> _EXERCISE DESCRIPTION_: In the listing beneath this line, copy exactly the lines starting with the one containing "let o := m w in" and going on through the one containing "(at level 100, c1".

> _DATA FOR THE TASK_:
(** * Force of infection in households and places (pyEpiabm)

    A shallow embedding of
      - [pyEpiabm/property/household_foi.py] (class [HouseholdInfection]) and
      - [pyEpiabm/property/place_foi.py]     (class [PlaceInfection]),
    together with the properties their specification states about them.

    Modelling choices.
      - Python numbers ([int] and [float]) are exact rationals [Q]; rounding
        of binary floating point is not modelled.  Results are compared with
        [==] ([Qeq]).
      - Python objects live in a store ([World]) and are passed by reference;
        every function is a computation that receives the store, may raise an
        exception, and hands the store on, so that "does not mutate" is a
        statement and not a typing accident.
      - Every read of the [Parameters] singleton is recorded in a trace, so
        that "is looked up" / "is never looked up" can be stated.
      - The dictionaries of [Parameters] are finite maps with string keys; a
        missing key is [KeyError], a list index out of range is [IndexError].
      - [PersonalInfection.person_inf], [PersonalInfection.person_susc] and
        [Person.is_place_closed] are defined in other files of the package;
        they are taken as parameters (class [Collaborators]) and may be any
        computation whatsoever. *)

From Stdlib Require Import QArith Qfield Lqa ZArith List.
From stdpp Require Import base option strings gmap.
Import ListNotations.

Local Open Scope string_scope.
Local Open Scope Q_scope.

(** ** Values, exceptions, objects *)

(** The Python exceptions the two modules can raise themselves. *)
Inductive exn : Type :=
| KeyError
| IndexError
| TypeError
| AttributeError
| ZeroDivisionError.

Inductive result (A : Type) : Type :=
| Ok (a : A)
| Raise (e : exn).
Arguments Ok {A} a.
Arguments Raise {A} e.

(** A configured value: a scalar, or a per-place-type sequence. *)
Inductive value : Type :=
| VNum (q : Q)
| VList (l : list Q).

(** An optional attribute of an object, as seen through [hasattr] and
    [is not None]: not there at all, there and [None], or there with a
    number. *)
Inductive attr : Type :=
| Absent
| PyNone
| Val (t : Q).

Definition ref := nat.

Record Microcell : Type := {
  closure_start_time : attr;
  distancing_start_time : attr
}.

Record Person : Type := {
  microcell : ref;
  care_home_resident : bool;
  key_worker : bool;
  distancing_enhanced : bool;
  isolation_start_time : attr;
  quarantine_start_time : attr
}.

(** [place_type] holds [place.place_type.value], the integer of the
    [PlaceType] enumeration. *)
Record Place : Type := {
  place_type : Z
}.

Record Parameters : Type := {
  household_transmission : Q;
  place_params : gmap string value;
  carehome_params : gmap string value;
  intervention_params : gmap string (gmap string value)
}.

(** The store: the [Parameters] singleton and the state of every person,
    microcell and place. *)
Record World : Type := {
  parameters : Parameters;
  persons : ref -> Person;
  microcells : ref -> Microcell;
  places : ref -> Place
}.

(** ** The effect monad: store, trace of [Parameters] reads, exceptions *)

(** One read of the singleton, named by the path of keys. *)
Inductive event : Type :=
| Lookup (path : list string).

Record Outcome (A : Type) : Type := {
  final : World;
  trace : list event;
  outcome : result A
}.
Arguments final {A} o.
Arguments trace {A} o.
Arguments outcome {A} o.

Definition M (A : Type) : Type := World -> Outcome A.

Definition ret {A} (a : A) : M A :=
  fun w => {| final := w; trace := []; outcome := Ok a |}.

Definition raise {A} (e : exn) : M A :=
  fun w => {| final := w; trace := []; outcome := Raise e |}.

Definition bind {A B} (m : M A) (f : A -> M B) : M B :=
  fun w =>
    let o := m w in
    match outcome o with
    | Raise e => {| final := final o; trace := trace o; outcome := Raise e |}
    | Ok a =>
        let o' := f a (final o) in
        {| final := final o'; trace := trace o ++ trace o'; outcome := outcome o' |}
    end.

Notation "x <- c1 ;; c2" := (bind c1 (fun x => c2))
  (at level 100, c1 at next level, right associativity).
Notation "c1 ;; c2" := (bind c1 (fun _ => c2))
  (at level 100, right associativity).

Definition get : M World :=
  fun w => {| final := w; trace := []; outcome := Ok w |}.

(** Assignment to the store.  None of the six functions below uses it; it is
    what a collaborator could do. *)
Definition put (w' : World) : M unit :=
  fun _ => {| final := w'; trace := []; outcome := Ok tt |}.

> _WRITTEN SOLUTION_:
    let o := m w in
    match outcome o with
    | Raise e => {| final := final o; trace := trace o; outcome := Raise e |}
    | Ok a =>
        let o' := f a (final o) in
        {| final := final o'; trace := trace o ++ trace o'; outcome := outcome o' |}
    end.

Notation "x <- c1 ;; c2" := (bind c1 (fun x => c2))
  (at level 100, c1 at next level, right associativity).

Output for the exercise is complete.